● **WHAT IS REQUIRED**
Working down the material below, reproduce exactly every line from the one containing "apply rg_bind, rg_atomically." to the last line, and only those.

● **LISTED ENTRIES**
....................
(* ===== verification/IndexCatchUp.v ===== *)
(** A pass catches up: against a node that keeps to one chain, a pass takes
    off the blocks that are not on it, as long as they can be undone, and
    applies the rest of it. *)

From S2P Require Import Prelude Json Threads Bitcoin IndexKeys Index IndexSpec IndexChain IndexApply IndexRead IndexTable IndexFetch IndexSync IndexRuns.

Section catch_up.
Context `{NodeLaws}.
Context (cfg : SyncConfig) (since : nat).

(** From question [since] on the node answers from the chain [N]. *)
Record steady (N : list ParsedBlock) : Prop := {
  sd_good : good cfg N;
  sd_some : is_Some (last N);
  sd_tip n : (since ≤ n)%nat → ∃ b, last N = Some b ∧ node_tip n = Ok (b_height b);
  sd_hash n b : (since ≤ n)%nat → b ∈ N → node_hashes n (b_height b) 1 = Ok [b_hash b];
  sd_stream n pre new b : (since ≤ n)%nat → N = pre ++ new → last new = Some b → node_stream n (next_height cfg pre) (b_height b) = map Ok new;
  sd_stop n : (since ≤ n)%nat → stop_flag n = false;
}.

(** [pre] is all two chains share. *)
Definition forks (old new : list ParsedBlock) : Prop := ∀ b b', head old = Some b → head new = Some b' → b ≠ b'.

Lemma good_height c i b : good cfg c → c !! i = Some b → b_height b = start_height cfg + Z.of_nat i.
Proof.
  intros Hc Hi. destruct c as [|b0 c]; [done|].
  pose proof (linked_heights _ 0 i b0 b (gd_linked _ _ Hc) eq_refl Hi). rewrite <-(gd_start _ _ Hc b0 eq_refl). lia.
Qed.

Lemma fork_hashes pre old new b x :
  good cfg (pre ++ old) → good cfg (pre ++ new) → forks old new →
  b ∈ old → x ∈ pre ++ new → b_height x = b_height b → b_hash x ≠ b_hash b.
Proof.
  intros Hc HN Hf [i Hi]%list_elem_of_lookup [j Hj]%list_elem_of_lookup Hh Hhash.
  assert (Hci : (pre ++ old) !! (length pre + i)%nat = Some b) by (rewrite lookup_app_r by lia; rewrite <-Hi; f_equal; lia).
  pose proof (good_height _ _ _ Hc Hci). pose proof (good_height _ _ _ HN Hj). assert (j = (length pre + i)%nat) as -> by lia.
  assert (Hni : new !! i = Some x) by (rewrite lookup_app_r in Hj by lia; rewrite <-Hj; f_equal; lia).
  assert (Hsplit : ∀ l y, l !! i = Some y → good cfg (pre ++ l) → good cfg (pre ++ take (S i) l) ∧
    tip_pair (pre ++ take (S i) l) = Some (b_height y, b_hash y)).
  { intros l y Hy Hg. split.
    - apply (good_prefix cfg _ (drop (S i) l)). by rewrite <-app_assoc, take_drop.
    - unfold tip_pair. rewrite (take_S_r _ _ _ Hy), app_assoc, last_snoc. done. }
  destruct (Hsplit old b Hi Hc) as [Hg1 Ht1]. destruct (Hsplit new x Hni HN) as [Hg2 Ht2].
  assert (E : pre ++ take (S i) old = pre ++ take (S i) new).
  { apply (good_same_tip cfg); [done|done|]. rewrite Ht1, Ht2. by rewrite Hh, Hhash. }
  apply app_inv_head in E. destruct old as [|b0 old], new as [|x0 new]; try done. injection E as E _. by apply (Hf b0 x0).
Qed.

(** Every height up to the node's tip has its hash. *)
Lemma steady_answers N c b T n :
  steady N → (since ≤ n)%nat → good cfg c → b ∈ c → (∀ x, last N = Some x → T = b_height x) → b_height b ≤ T →
  ∃ x, x ∈ N ∧ b_height x = b_height b ∧ node_hashes n (b_height b) 1 = Ok [b_hash x].
Proof.
  intros HN Hn Hc [i Hi]%list_elem_of_lookup HT Hle. pose proof (good_height _ _ _ Hc Hi) as Hh.
  destruct (sd_some _ HN) as [z Hz]. specialize (HT _ Hz). rewrite last_lookup in Hz.
  pose proof (good_height _ _ _ (sd_good _ HN) Hz) as Hzh. pose proof (lookup_lt_Some _ _ _ Hz).
  destruct (lookup_lt_is_Some_2 N i) as [x Hx]; [lia|]. pose proof (good_height _ _ _ (sd_good _ HN) Hx) as Hxh.
  exists x. assert (x ∈ N) by by eapply list_elem_of_lookup_2. split_and!; [done|lia|].
  replace (b_height b) with (b_height x) by lia. by apply (sd_hash _ HN).
Qed.

Lemma unwind_loop_total N T D0 rounds t w pre old new (Q : BlockTable → IndexWorld → Prop) :
  steady N → (∀ x, last N = Some x → T = b_height x) → N = pre ++ new → forks old new →
  (length (pre ++ old) ≤ rounds)%nat → settled cfg since w (pre ++ old) → table_for t (pre ++ old) →
  kept w D0 (pre ++ old) → Forall (λ b, D0 ≤ b_height b) old →
  (∀ t' w', settled cfg since w' pre → table_for t' pre → kept w' D0 pre → Q t' w') → job_spec cfg since true (unwind_loop rounds T t) w Q.
Proof.
  intros HN HT HNeq Hfork Hr Hs Ht Hk Hdep HQ. revert rounds t w Hr Hs Ht Hk. induction old as [|b old IH] using rev_ind; intros rounds t w Hr Hs Ht Hk.
  - rewrite app_nil_r in *. pose proof (hd_good _ _ _ _ (proj1 Hs)) as Hg. destruct rounds as [|rounds]; [by apply HQ|]. cbn [unwind_loop].
    destruct pre as [|p pre _] using rev_ind; [rewrite table_tip_nil by done; by apply HQ|].
    rewrite (table_tip _ _ _ Ht) by by eapply good_ok.
    assert (Hp : p ∈ N) by (rewrite HNeq; set_solver).
    assert (Hle : b_height p ≤ T).
    { destruct (sd_some _ HN) as [z Hz]. rewrite (HT z Hz). rewrite last_lookup in Hz.
      assert (Hpi : N !! length pre = Some p) by (rewrite HNeq, <-app_assoc; by apply list_lookup_middle).
      pose proof (good_height _ _ _ (sd_good _ HN) Hz). pose proof (good_height _ _ _ (sd_good _ HN) Hpi).
      apply lookup_lt_Some in Hpi. lia. }
    rewrite (proj2 (Z.leb_le _ _)) by done. apply job_bind. apply job_bind. apply (hash_at_spec _ _ _ _ _ (pre ++ [p])); [done| |].
    + intros _ n Hn. exists (b_hash p). by apply (sd_hash _ HN).
    + intros n x l w1 Hn Hx Hs1 Hsame. rewrite (sd_hash _ HN n p Hn Hp) in Hx. simplify_eq. apply job_ret. cbn.
      rewrite bool_decide_true by done. apply HQ; [done|done|]. by eapply kept_same.
  - rewrite app_assoc in *. pose proof (hd_good _ _ _ _ (proj1 Hs)) as Hg. rewrite length_app in Hr. simpl in Hr.
    destruct rounds as [|rounds]; [lia|]. cbn [unwind_loop]. rewrite (table_tip _ _ _ Ht) by by eapply good_ok.
    apply job_bind. eapply (job_mono _ _ _ _ _ (λ same w', same = false ∧ settled cfg since w' ((pre ++ old) ++ [b]) ∧ same_rows (iw_db w') (iw_db w))).
    2:{ destruct (Z.leb_spec (b_height b) T); [|by apply job_ret]. apply job_bind.
        apply (hash_at_spec _ _ _ _ _ ((pre ++ old) ++ [b])); [done| |].
        - intros _ n Hn. destruct (steady_answers N ((pre ++ old) ++ [b]) b T n) as (x & _ & _ & ?); try done; [set_solver|by eauto].
        - intros n x l w1 Hn Hx Hs1 Hsame. apply job_ret. split_and!; [|done|done]. apply bool_decide_eq_false. intros ->.
          destruct (steady_answers N ((pre ++ old) ++ [b]) b T n) as (y & Hy & Hh & Hyh); try done; [set_solver|].
          rewrite Hx in Hyh. simplify_eq. eapply (fork_hashes pre (old ++ [b]) new b y); try done; [by rewrite app_assoc|apply HN|set_solver]. }
    intros ? w1 (-> & Hs1 & Hsame1). apply job_bind. apply (flush_dirty_spec _ _ _ _ ((pre ++ old) ++ [b])); [done|].
    intros w2 Hs2 Hd2 Hsame2.
    assert (Hk2 : kept w2 D0 ((pre ++ old) ++ [b])) by (eapply kept_same; [|eapply kept_same; [|exact Hk]]; done).
    apply Forall_app in Hdep as [Hdep Hb]. apply Forall_inv in Hb.
    apply job_bind. apply rollback_spec; [done|done|done|intros _; apply Hk2; [set_solver|exact Hb]|]. intros w3 Hh3 Hk3. apply job_bind.
    assert (Ht' : table_for (fst (bt_pop t)) (pre ++ old)) by (eapply table_pop; [done|by eapply good_ok]).
    apply (publish_spec _ _ _ _ _ (pre ++ old)); [done..|]. intros w4 Hs4 _ Hsame4.
    apply IH; [|done|lia|done|done|].
    + intros x y Hx Hy. apply Hfork; [|done]. by destruct old.
    + eapply kept_same; [exact Hsame4|]. apply Hk3. intros x Hx. apply Hk2. set_solver.
Qed.

(** The check for a node that is only behind does not stop the pass. *)
Lemma unwind_total N T D0 t w pre old new (Q : BlockTable → IndexWorld → Prop) :
  steady N → (∀ x, last N = Some x → T = b_height x) → N = pre ++ new → forks old new → (new = [] → old = []) →
  settled cfg since w (pre ++ old) → table_for t (pre ++ old) → kept w D0 (pre ++ old) → Forall (λ b, D0 ≤ b_height b) old →
  (∀ t' w', settled cfg since w' pre → table_for t' pre → kept w' D0 pre → Q t' w') → job_spec cfg since true (unwind T t) w Q.
Proof.
  intros HN HT HNeq Hfork Hbehind Hs Ht Hk Hdep HQ. pose proof (hd_good _ _ _ _ (proj1 Hs)) as Hg. pose proof (good_ok _ _ Hg) as Hok. unfold unwind.
  apply job_bind. eapply (job_mono _ _ _ _ _ (λ _ w', settled cfg since w' (pre ++ old) ∧ same_rows (iw_db w') (iw_db w))).
  - intros [] w1 [Hs1 Hsame]. apply (unwind_loop_total N T D0 _ _ _ pre old new); try done.
    + by rewrite (tf_recs _ _ Ht), length_recs_of.
    + by eapply kept_same.
  - assert (Hsame0 : same_rows (iw_db w) (iw_db w)) by done.
    destruct (bt_tip t) as [[h r]|] eqn:Etip; [|done]. destruct (bt_get t T) as [ours|] eqn:Eget; [|done].
    destruct (Z.ltb_spec T h); [|done]. apply (table_get_Some _ (pre ++ old)) in Eget as (i & b & Hi & Hbh & ->); [|done..].
    assert (Hin : b ∈ pre ++ old) by by eapply list_elem_of_lookup_2.
    assert (Hbold : b ∈ old).
    { apply elem_of_app in Hin as [Hin|]; [|done]. exfalso. apply list_elem_of_lookup in Hin as [j Hj].
      destruct (sd_some _ HN) as [z Hz]. pose proof (HT z Hz) as HTz. rewrite last_lookup in Hz.
      assert (Hjc : (pre ++ old) !! j = Some b) by by apply lookup_app_l_Some.
      pose proof (good_height _ _ _ Hg Hjc). pose proof (good_height _ _ _ (sd_good _ HN) Hz).
      pose proof (lookup_lt_Some _ _ _ Hj). pose proof (lookup_lt_Some _ _ _ Hz).
      assert (new = []) as Hnil by (destruct new; [done|]; rewrite HNeq, length_app in *; simpl in *; lia).
      rewrite (Hbehind Hnil), app_nil_r in *. destruct pre as [|p pre _] using rev_ind; [done|].
      rewrite (table_tip _ _ _ Ht) in Etip by done. injection Etip as <- <-.
      assert (Hp : (pre ++ [p]) !! length pre = Some p) by by apply list_lookup_middle.
      pose proof (good_height _ _ _ Hg Hp). subst new. rewrite app_nil_r in *. subst N. rewrite length_app in *. simpl in *. lia. }
    apply job_bind. apply (hash_at_spec _ _ _ _ _ (pre ++ old)); [done| |].
    + intros _ n Hn. destruct (steady_answers N (pre ++ old) b T n) as (x & _ & _ & Hx); try done; [lia|]. rewrite Hbh in Hx. by eauto.
    + intros n x l w1 Hn Hx Hs1 Hsame. rewrite bool_decide_false; [by apply job_ret|]. cbn. intros ->.
      destruct (steady_answers N (pre ++ old) b T n) as (y & Hy & Hh & Hyh); try done; [lia|].
      rewrite Hbh, Hx in Hyh. injection Hyh as Hyh _. eapply (fork_hashes pre old new b y); try done; [rewrite <-HNeq; apply HN|by rewrite <-HNeq].
Qed.

Lemma step_total N z D0 w pre old new :
  stop_height cfg = None → steady N → last N = Some z → N = pre ++ new → forks old new → (new = [] → old = []) →
  settled cfg since w (pre ++ old) → kept w D0 (pre ++ old) → Forall (λ b, D0 ≤ b_height b) old →
  D0 ≤ saturating_sub (b_height z) MAX_REORG_DEPTH →
  job_spec cfg since true (step cfg) w (λ n w', settled cfg since w' N ∧ n = Z.of_nat (length new) ∧
    kept w' (saturating_sub (b_height z) MAX_REORG_DEPTH) N).
Proof.
  intros Hstop HN Hz HNeq Hfork Hbehind Hs Hk Hdep HD0. unfold step. apply job_bind. apply (job_ask _ _ _ _ _ (pre ++ old)); [done|].
  intros w1 Hw1 Hs1 Hq1. destruct (sd_tip _ HN (iw_asked w1) Hq1) as (z' & Hz' & ->). rewrite Hz in Hz'. injection Hz' as <-.
  apply job_bind, job_ret, job_bind.
  assert (HT : ∀ x, last N = Some x → b_height z = b_height x) by (intros x; rewrite Hz; by intros [= ->]).
  apply job_act. intros w2 Hw2. pose proof (settled_env _ _ _ _ _ Hw2 Hs1) as [[[Hp Ht' Hsh Hd Hq] Hr Hg Hb] Ht]. cbn [fst snd job_post].
  assert (Hs2 : settled cfg since (set_node_tip (b_height z) w2) (pre ++ old)) by (split; [split; [by split|done..]|done]).
  split; [eapply holds_ok, Hs2|]. apply job_bind. apply job_act. intros w3 Hw3. pose proof (settled_env _ _ _ _ _ Hw3 Hs2) as Hs3.
  cbn [fst snd job_post]. split; [eapply holds_ok, Hs3|]. apply job_bind.
  assert (Hk3 : kept w3 D0 (pre ++ old)).
  { eapply kept_same; [apply (es_rows _ _ _ _ Hw3)|]. eapply (kept_same w2); [done|]. eapply kept_same; [apply (es_rows _ _ _ _ Hw2)|].
    eapply (kept_same w1); [done|]. eapply kept_same; [apply (es_rows _ _ _ _ Hw1)|done]. }
  apply (unwind_total N _ D0 _ _ pre old new); try done; [apply Hs3|]. intros t w4 Hs4 Ht4 Hk4.
  assert (Hk5 : kept w4 (saturating_sub (b_height z) MAX_REORG_DEPTH) pre) by (intros b Hb1 Hb2; apply Hk4; [done|lia]).
  pose proof (hd_good _ _ _ _ (proj1 Hs4)) as Hg4. rewrite (from_height cfg t pre) by done. rewrite Hstop.
  assert (Hend : new = [] ↔ b_height z < next_height cfg pre).
  { rewrite last_lookup in Hz. pose proof (good_height _ _ _ (sd_good _ HN) Hz). pose proof (lookup_lt_Some _ _ _ Hz).
    assert (next_height cfg pre = start_height cfg + Z.of_nat (length pre)) as ->.
    { unfold next_height. destruct pre as [|p pre _] using rev_ind; [simpl; lia|]. rewrite last_snoc, length_app. simpl.
      assert (Hpl : (pre ++ [p]) !! length pre = Some p) by by apply list_lookup_middle.
      pose proof (good_height _ _ _ Hg4 Hpl). lia. }
    assert (Hlen : length N = (length pre + length new)%nat) by (rewrite HNeq; apply length_app).
    destruct new; simpl in Hlen; [split; [lia|done]|split; [done|lia]]. }
  destruct (Z.ltb_spec (b_height z) (next_height cfg pre)) as [Hlt|Hge].
  - apply Hend in Hlt as ->. rewrite app_nil_r in HNeq. subst N. apply job_bind.
    eapply (job_mono _ _ _ _ _ (λ _ w', settled cfg since w' pre ∧ same_rows (iw_db w') (iw_db w4))).
    + intros [] w5 [Hs5 Hsame5]. apply job_ret. split_and!; [done|done|]. by eapply kept_same.
    + destruct (_ <=? _); [by apply (enter_follow_spec _ _ _ _ pre)|by apply job_ret].
  - apply job_bind. apply (job_ask _ _ _ _ _ pre); [done|]. intros w5 Hw5 Hs5 Hq5.
    assert (Hlast : last new = Some z).
    { destruct new as [|x new]; [pose proof (proj1 Hend eq_refl); lia|]. 
      rewrite HNeq, last_app, last_cons in Hz. rewrite last_cons. by destruct (last new). }
    rewrite (sd_stream _ HN _ pre new z Hq5 HNeq Hlast).
    eapply job_mono; [|apply (sync_loop_spec _ _ _ _ _ _ [] _ _ pre new); [done|done|by rewrite app_nil_r|rewrite app_nil_r| |constructor|]].
    + intros n w6 (c6 & Hs6 & Hc6). destruct (Hc6 eq_refl) as (-> & -> & Hk6). rewrite app_nil_r, <-HNeq in Hs6, Hk6.
      split_and!; [done|simpl; lia|done].
    + rewrite <-(sd_stream _ HN (iw_asked w5) pre new z Hq5 HNeq Hlast). by apply stream_items.
    + unfold saturating_sub. lia.
    + intros _. rewrite app_nil_r, <-HNeq. split_and!; [apply HN|done|apply HN| |].
      * apply Forall_forall. intros b Hb1. assert (b_height b ≤ b_height z); [|unfold saturating_sub; lia].
        assert (b ∈ N) as [i Hi]%list_elem_of_lookup by (rewrite HNeq; set_solver). rewrite last_lookup in Hz.
        pose proof (good_height _ _ _ (sd_good _ HN) Hi). pose proof (good_height _ _ _ (sd_good _ HN) Hz).
        apply lookup_lt_Some in Hi. lia.
      * eapply kept_same; [apply (es_rows _ _ _ _ Hw5)|done].
Qed.

Lemma pass_total N z D0 w pre old new :
  stop_height cfg = None → steady N → last N = Some z → N = pre ++ new → forks old new → (new = [] → old = []) →
  settled cfg since w (pre ++ old) → kept w D0 (pre ++ old) → Forall (λ b, D0 ≤ b_height b) old →
  D0 ≤ saturating_sub (b_height z) MAX_REORG_DEPTH →
  rg (rtc env_step) (moves cfg since) (run_pass cfg) w (λ r w',
    r = Ok Again ∧ settled cfg since w' N ∧ kept w' (saturating_sub (b_height z) MAX_REORG_DEPTH) N).
Proof.
  intros Hstop HN Hz HNeq Hfork Hbehind Hs Hk Hdep HD0. apply rg_bind.
  eapply rg_mono; [|by apply (step_total N z D0 w pre old new)].
  intros [n|e|] w1; [|by intros [? _]|done]. intros (Hs1 & _ & Hk1).
  apply rg_bind, rg_atomically. intros w2 Hw2%(env_steps_same cfg since). pose proof (settled_env _ _ _ _ _ Hw2 Hs1) as Hs2.
  cbn [fst snd]. split; [eapply holds_ok, Hs2|]. unfold reached_stop_height. rewrite Hstop.
  split_and!; [done|done|]. eapply kept_same; [apply Hw2|done].
Qed.

End catch_up.

(** Later is after earlier. *)
Lemma settled_since `{NodeLaws} cfg since w c : settled cfg 0 w c → (since ≤ iw_asked w)%nat → settled cfg since w c.
Proof. intros [[[Hp Ht Hs Hd _] Hr Hg Hb] Hf] Hq. split; [|done]. split; [by split|done..]. Qed.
....................
● **WRITTEN RESPONSE**
  apply rg_bind, rg_atomically. intros w2 Hw2%(env_steps_same cfg since). pose proof (settled_env _ _ _ _ _ Hw2 Hs1) as Hs2.
  cbn [fst snd]. split; [eapply holds_ok, Hs2|]. unfold reached_stop_height. rewrite Hstop.
  split_and!; [done|done|]. eapply kept_same; [apply Hw2|done].
Qed.

End catch_up.

(** Later is after earlier. *)
Lemma settled_since `{NodeLaws} cfg since w c : settled cfg 0 w c → (since ≤ iw_asked w)%nat → settled cfg since w c.
Proof. intros [[[Hp Ht Hs Hd _] Hr Hg Hb] Hf] Hq. split; [|done]. split; [by split|done..]. Qed.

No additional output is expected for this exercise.